Sin embargo, un grupo es notablemente llamativo por su crecimiento en las últimas décadas: los migrantes provenientes de países mayoritariamente musulmanes. Según un artículo de The Pew Charitable Trusts, estos representan el 29% de los migrantes internacionales, cifra que ha aumentado de manera significativa en las últimas décadas. Entre 2010 y 2016, Europa recibió una gran cantidad de refugiados, principalmente de Siria, Irak y Afganistán. Los destinos principales fueron Alemania, Reino Unido y Francia debido a sus políticas de asilo y amplias oportunidades laborales.
Pero la migración, a pesar de todos sus beneficios, presenta grandes desafíos tanto para quienes buscan un nuevo hogar como para los países que los acogen
Pese al apoyo que los gobiernos han ofrecido a los refugiados, el crecimiento de la población migrante no deja de generar resistencia. El aumento de la migración ha avivado la percepción de inseguridad en los nacionales, lo cual ha provocado respuestas violentas. Un ejemplo de ello fueron los recientes disturbios en el Reino Unido tras un lamentable incidente en el que tres niñas fueron asesinadas y corrió el rumor de que el atacante era un solicitante de asilo musulmán. Esto desató una ola de violencia en contra de los musulmanes y de marchas antiinmigración lideradas por grupos de la derecha política. Los manifestantes atacaron mezquitas y hoteles que albergaban refugiados, y los disturbios se extendieron a varias ciudades del Reino Unido, como Londres, Manchester y Bristol.
Tales hechos son solo una muestra de lo resistentes que los seres humanos somos a recibir a los extranjeros. ¿Por qué nos cuesta tanto aceptar que alguien procedente de otro lugar se instale en nuestro vecindario? ¿Por qué nos incomoda ver cómo barrios enteros se transforman en comunidades de migrantes? Para responder a esas preguntas se necesitaría todo un trabajo de investigación, pero en este corto artículo me atrevo a hacer algunas observaciones al respecto y a revisar cómo, históricamente, la iglesia ha respondido a estos desafíos.
La paradoja de la permanencia territorial
Desde Adán y Eva hasta hoy, la historia de la humanidad es la historia de la migración.

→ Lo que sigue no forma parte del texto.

(** The leaf a descent reaches, with the entries of the tree before and after it. *)
Lemma find_leaf_ok d fuel key t lo li st :
  rep T d (st_pages st) t → bal T lo li d t → 1 ≤ li → 1 ≤ min_internal T → sorted (trace t) →
  (d < fuel)%nat →
  ∃ pid next es p la ra L1 L2,
    find_leaf fuel key (tpid t) st = (Ok (pid, p), st) ∧
    st_pages st !! pid = Some (LeafNode p) ∧ leaf_is (leaf_max_size_ T) es next p ∧
    trace t = la ++ map (λ e, Ent e.1) es ++ ra ∧ before la key ∧ after key ra ∧
    leaves t = L1 ++ (pid, next, es) :: L2 ∧
    (∀ e, e ∈ concat (map snd L1) → Ent e.1 ∈ la) ∧ (∀ e, e ∈ concat (map snd L2) → Ent e.1 ∈ ra).
Proof.
  revert d t lo li. induction fuel as [|f IH]; intros d t lo li Hrep Hbal Hli Hmi Hs Hf; [lia|].
  destruct d as [|d], t as [pid next es|pid kids]; try done.
  - destruct Hrep as (p & Hp & Hl). exists pid, next, es, p, [], [], [], []. simpl.
    run (load_ok _ _ _ Hp). split_and!; try done; try (by constructor); [by rewrite app_nil_r|set_solver..].
  - pose proof (bal_kids_nonempty _ _ _ _ _ Hbal Hli) as Hne.
    destruct Hrep as ((p & Hp & Hn) & Hk). destruct Hbal as [_ Hkb].
    destruct (descend_kids kids key Hne Hs) as (kl & k & c & kr & -> & Hl & Hr).
    destruct (descend_node _ _ _ _ _ _ _ _ Hn eq_refl Hl Hr) as [E1 E2].
    apply Forall_kid in Hk as (_ & Hc & _). apply Forall_kid in Hkb as (_ & Hcb & _).
    rewrite trace_node in Hs. simpl in *.
    destruct (IH d c _ _ Hc Hcb Hmi Hmi (sorted_mid _ _ _ Hs)) as
      (q & nx & es & lp & la & ra & L1 & L2 & Ef & Hq & Hlf & Et & Hla & Hra & El & Hfa & Hfb);
      [lia|].
    exists q, nx, es, lp, (pre kl k ++ la), (ra ++ ktrace kr), (kleaves kl ++ L1), (L2 ++ kleaves kr).
    run (load_ok _ _ _ Hp). run E1. run E2.
    split_and!; try done.
    + fold (ktrace (kl ++ (k, c) :: kr)). pose proof (trace_node pid kl k c kr) as Etr. simpl in Etr.
      unfold ktrace at 1. rewrite Etr, Et. by rewrite <-!app_assoc.
    + by apply before_app.
    + by apply after_app.
    + fold (kleaves (kl ++ (k, c) :: kr)). rewrite kleaves_app. unfold kleaves at 2. simpl.
      rewrite El. by rewrite <-!app_assoc.
    + intros e. rewrite map_app, concat_app, <-kleaves_flat.
      intros [He|He]%elem_of_app; apply elem_of_app; [left; by apply kflat_pre|right; auto].
    + intros e. rewrite map_app, concat_app, <-kleaves_flat.
      intros [He|He]%elem_of_app; apply elem_of_app; [left; auto|right; by apply kflat_ktrace].
Qed.
Lemma pair_rebalanced kids' :
  Forall (λ kc, well_sized d kc.2) kl → Forall (λ kc, well_sized d kc.2) kr →
  som_out T d kl ka A s B kr dead pgA pp pgB kids' →
  rep T (S d) (st_pages st2) (TNode ppid kids') ∧ Forall (λ kc, well_sized d kc.2) kids' ∧
  (length (kl ++ (ka, A) :: (s, B) :: kr) - 1 ≤ length kids' ≤ length (kl ++ (ka, A) :: (s, B) :: kr))%nat ∧
  changed eq l r e P1 st1 st2 (trace (TNode ppid kids')) (flat (TNode ppid kids'))
    (foot (TNode ppid kids')) (links (TNode ppid kids')).
Proof.
  intros Hwl Hwr Hout. destruct pair_outer_kids as [Hkl Hkr].
  destruct Hout as [A' s' B' pgA pp pgB EA EB Hpo HtA HtB Hn Hk HwA HwB|AB pgA pp pgB EA Hpo HtA Hn Hk HwA].
  - rewrite bool_decide_true in HpB by done. split_and!.
    + split; [by exists pp|]. apply Forall_kid. split_and!; [done| |constructor; [|done]].
      * apply (pair_rep A' pgA); [done|by rewrite EA|]. intros x Hx. apply Hk. apply elem_of_app. by left.
      * apply (pair_rep B' pgB); [done|by rewrite EB|]. intros x Hx. apply Hk. apply elem_of_app. by right.
    + apply Forall_kid. split_and!; [done|done|by constructor].
    + rewrite !length_app. simpl. lia.
    + rewrite !length_app. simpl. lia.
    + rewrite trace_node2, flat_node, kflat_cons, foot_node, kfoot_cons, links_node, klinks_cons.
      pose proof (pair_changed [] _ _ _ _ Hpo ltac:(intros q Hq; by apply elem_of_nil in Hq)) as Hc.
      by rewrite <-(app_assoc (flat A')), <-(app_assoc (foot A')), <-(app_assoc (links A')) in Hc.
  - assert (tpid B ≠ INVALID_PAGE_ID) as HB.
    { destruct Hrep as [_ Hkids]. apply Forall_kid in Hkids as (_ & _ & Hr). apply Forall_cons in Hr as [Hr _].
      eapply index_root_valid; [exact Hok1|exact Hr]. }
    rewrite bool_decide_false in HpB by done. split_and!.
    + split; [by exists pp|]. apply Forall_kid. split_and!; [done| |done].
      apply (pair_rep AB pgA); [done|by rewrite EA|done].
    + apply Forall_kid. by split_and!.
    + rewrite !length_app. simpl. lia.
    + rewrite !length_app. simpl. lia.
    + rewrite trace_node, flat_node, foot_node, links_node.
      apply (pair_changed [tpid B] _ _ _ _ Hpo). by intros q ->%list_elem_of_singleton.
Qed.
End pair_store.
End changed.

(** ** Fixing an underflow *)

Section underflow.
Context {K V : Type} `{!KeyComparator K, !KeyOrder K, !Inhabited K, !Inhabited V} (T : BPlusTree).
#[local] Abbreviation Tree := (tree K V).
#[local] Abbreviation IdxStore := (Store (IndexPage K V)).
#[local] Abbreviation sorted := (StronglySorted (item_lt (K:=K))).
#[local] Abbreviation well_sized := (bal T (min_leaf T) (min_internal T)).
Implicit Types (t c A B : Tree) (kids : list (K * Tree)) (st : IdxStore).
Context (Hgs : good_sizes T).

(** The three pages written, and the dead one deleted. *)
Definition after_pair (st : IdxStore) (x : Z) (px : IndexPage K V) (ppid : Z) (pp : IndexPage K V)
    (y : Z) (py : IndexPage K V) (dead : Z) : IdxStore :=
  let st := set_page y py (set_page ppid pp (set_page x px st)) in
  if bool_decide (dead ≠ INVALID_PAGE_ID) then DeletePage dead st else st.

Lemma after_pair_ok st x px ppid pp y py dead :
  store_ok st → is_Some (st_pages st !! x) → is_Some (st_pages st !! ppid) → is_Some (st_pages st !! y) →
  x ≠ ppid → x ≠ y → ppid ≠ y → dead ∈ [INVALID_PAGE_ID; x; y] →
  let st2 := after_pair st x px ppid pp y py dead in
  store_ok st2 ∧ st_pages st2 !! ppid = Some pp ∧
  st_pages st2 !! x = (if bool_decide (dead = x) then None else Some px) ∧
  st_pages st2 !! y = (if bool_decide (dead = y) then None else Some py) ∧
  (∀ q, q ≠ x → q ≠ y → q ≠ ppid → st_pages st2 !! q = st_pages st !! q).
Proof.
  intros Hst [p1 H1] [p2 H2] [p3 H3] Hn1 Hn2 Hn3 Hdead st2.
  assert (0 ≤ x ∧ 0 ≤ y ∧ 0 ≤ ppid) as (Hx & Hy & Hp).
  { destruct Hst as (_ & _ & Hd & _). apply Hd in H1, H2, H3. lia. }
  assert (store_ok (set_page y py (set_page ppid pp (set_page x px st)))) as Hok.
  { eapply set_page_owned; [eapply set_page_owned; [by eapply set_page_owned|]|]; simpl.
    - by rewrite lookup_insert_ne.
    - by rewrite !lookup_insert_ne by done. }
  unfold st2, after_pair. rewrite !elem_of_cons, elem_of_nil in Hdead. unfold INVALID_PAGE_ID in *.
  destruct Hdead as [->|[->|[->|[]]]]; rewrite ?(bool_decide_false (-1 = _)) by lia.
  - rewrite bool_decide_false by naive_solver. split_and!; [done|..]; simpl.
    + by rewrite lookup_insert_ne, lookup_insert_eq by done.
    + by rewrite !lookup_insert_ne, lookup_insert_eq by done.
    + by rewrite lookup_insert_eq.
    + intros q ???. by rewrite !lookup_insert_ne by done.
  - rewrite bool_decide_true, (bool_decide_true (x = x)), (bool_decide_false (x = y)) by lia. split_and!.
    + eapply DeletePage_ok; [done|]. simpl. by rewrite !lookup_insert_ne, lookup_insert_eq by done.
    + simpl. by rewrite lookup_delete_ne, lookup_insert_ne, lookup_insert_eq by done.
    + simpl. by rewrite lookup_delete_eq.
    + simpl. by rewrite lookup_delete_ne, lookup_insert_eq by done.
    + intros q ???. simpl. by rewrite lookup_delete_ne, !lookup_insert_ne by done.
  - rewrite bool_decide_true, (bool_decide_true (y = y)), (bool_decide_false (y = x)) by lia. split_and!.
    + eapply DeletePage_ok; [done|]. simpl. by rewrite lookup_insert_eq.
    + simpl. by rewrite lookup_delete_ne, lookup_insert_ne, lookup_insert_eq by done.
    + simpl. by rewrite lookup_delete_ne, !lookup_insert_ne, lookup_insert_eq by done.
    + simpl. by rewrite lookup_delete_eq.
    + intros q ???. simpl. by rewrite lookup_delete_ne, !lookup_insert_ne by done.
Qed.
(** A top node with one child: the child becomes the root. *)
Lemma collapse_child fuel st pid k c d :
  top_low st (TNode pid [(k, c)]) (S d) →
  ∃ st', collapse_root (S (S fuel)) T pid st = (Ok tt, st') ∧ index_at T st' (Some c) ∧
    freed_ok st (Some (TNode pid [(k, c)])) st' (Some c).
Proof.
  intros Hlow. pose proof Hlow as (Hst & Hh & Hr & Hb & Hs & Hn & Hhn & Hc).
  pose proof (index_root_valid T st _ _ Hst Hr) as Hinv. simpl in Hinv.
  destruct Hr as [(p & Hp & Hnode) Hk]. apply Forall_cons in Hk as [Hrc _]. simpl in Hrc.
  destruct Hb as [_ Hkb]. apply Forall_cons in Hkb as [Hbc _]. simpl in Hbc.
  destruct (one_kid pid k c) as (Ef & Et & _ & El). rewrite Ef in Hn, Hhn. rewrite Et in Hs. rewrite El in Hc.
  apply NoDup_cons in Hn as [Hpc Hnc]. rewrite elem_of_cons in Hhn.
  set (st' := DeletePage pid (set_page (header_page_id_ T) (HeaderPage (tpid c)) st)).
  assert (∀ q, q ≠ pid → q ≠ header_page_id_ T → st_pages st' !! q = st_pages st !! q) as Hfr.
  { intros q ? ?. simpl. by rewrite lookup_delete_ne, lookup_insert_ne by done. }
  assert (top_low st' c d) as Hlow'.
  { split_and!.
    - eapply DeletePage_ok; [by eapply header_kept|]. simpl. by rewrite lookup_insert_ne by naive_solver.
    - simpl. rewrite lookup_delete_ne by naive_solver. by rewrite lookup_insert_eq.
    - eapply rep_frame; [exact Hrc|]. intros q Hq. apply Hfr; intros ->; naive_solver.
    - destruct (min_leaf_pos T Hgs) as [? _]. destruct (min_internal_pos T Hgs) as [? _].
      eapply bal_weaken; [exact Hbc|lia|lia].
    - done.
    - done.
    - naive_solver.
    - done. }
  assert (bal T 1 2 d c) as Hbc'.
  { destruct (min_leaf_pos T Hgs) as [? _]. destruct (min_internal_pos T Hgs) as [? _].
    eapply bal_weaken; [exact Hbc|lia|lia]. }
  exists st'. split.
  - cbn [collapse_root]. rewrite bool_decide_false by done. run (load_ok _ _ _ Hp).
    pose proof Hnode as (Hsz & _). rewrite Hsz, bool_decide_true by done.
    run (node_ValueAt _ _ _ [] k (tpid c) [] 0 Hnode eq_refl eq_refl).
    exact (collapse_stays fuel st' c d Hlow' Hbc').
  - split; [by eapply top_low_index|]. unfold index_foot, freed_ok, index_foot. rewrite Ef. split_and!.
    + intros q. rewrite !elem_of_cons. intros Hq. apply Hfr; naive_solver.
    + intros q. rewrite !elem_of_cons. naive_solver.
    + intros q. rewrite !elem_of_cons. intros Hq Hnq. assert (q = pid) as -> by naive_solver.
      simpl. by rewrite lookup_delete_eq.
Qed.

Lemma freed_refl st o : freed_ok st o st o.
Proof. by split_and!. Qed.

Lemma collapse_ok fuel st t d :
  top_low st t d →
  ∃ st' o', collapse_root (S (S fuel)) T (tpid t) st = (Ok tt, st') ∧ index_at T st' o' ∧
    contents o' = flat t ∧ freed_ok st (Some t) st' o'.
Proof.
  intros Hlow. pose proof Hlow as (_ & _ & Hr & Hb & _).
  assert (bal T 1 2 d t → ∃ st' o', collapse_root (S (S fuel)) T (tpid t) st = (Ok tt, st') ∧
    index_at T st' o' ∧ contents o' = flat t ∧ freed_ok st (Some t) st' o') as Hstay.
  { intros Hbal. exists st, (Some t). split_and!; [by eapply collapse_stays|by eapply top_low_index|done|apply freed_refl]. }
  destruct d, t as [pid nx es|pid kids]; try done.
  - destruct es as [|en es]; [|apply Hstay; simpl in *; lia].
    destruct (collapse_empty (S fuel) st pid nx Hlow) as (st' & E & ? & ?). exists st', None. by split_and!.
  - destruct Hb as [Hb Hkb]. destruct kids as [|[k c] [|kc kids]]; [simpl in Hb; lia| |].
    + destruct (collapse_child fuel st pid k c d Hlow) as (st' & E & ? & ?). exists st', (Some c).
      split_and!; try done. by destruct (one_kid pid k c) as (_ & _ & -> & _).
    + apply Hstay. split; [simpl in *; lia|done].
Qed.

(** ** The pessimistic half *)

Definition remove_pessimistic (key : K) : ST IdxStore unit :=
  root_page_id ← load_header (header_page_id_ T);
  if bool_decide (root_page_id = INVALID_PAGE_ID) then mret tt else
  let ctx := mkContext true root_page_id [root_page_id] in
  '(_, ctx) ← with_fuel (λ f, RecursiveDelete f ctx key);
  if negb (header_page_ ctx) then mret tt else
  rid ← load_header (header_page_id_ T);
  with_fuel (λ f, collapse_root f T rid).

Lemma index_del_pre st t key :
  index_at T st (Some t) →
  ∃ d, (d < S (size (st_pages st)))%nat ∧
    del_pre T d 1 2 key [] [] INVALID_PAGE_ID t Top [] (tpid t) st.
Proof.
  intros [Hst Hh Ht]. destruct (Ht t eq_refl) as (d & Hr & Hb & Hs & Hn & Hhn & Hc).
  destruct (min_internal_pos T Hgs) as [? _]. exists d.
  split; [apply (enough_fuel T d t 1 2); (done || lia)|].
  split; simpl; try done; [by constructor|by constructor|by rewrite app_nil_r].
Qed.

Piénsalo por ti mismo: si miras hacia atrás en tu árbol genealógico, vas a encontrar a alguien que migró. Es literalmente imposible que toda la ascendencia de una persona haya vivido siempre en el mismo lugar.
Por lo anterior, me resulta paradójico que hoy se les atribuya más valor étnico, material o ideológico a quienes han estado en los territorios por más tiempo. Eso incluye desde los privilegios –muchas veces desmedidos– que reciben las comunidades indígenas en varios sectores de Latinoamérica, hasta las ventajas sociales que da el ser considerado “blanco” o “anglosajón” en Norteamérica, solo por el hecho de haber habitado esa tierra “primero”. En Europa, esa misma lógica se refleja en el temor hacia el extranjero, especialmente cuando se percibe que su presencia amenaza la identidad cultural local.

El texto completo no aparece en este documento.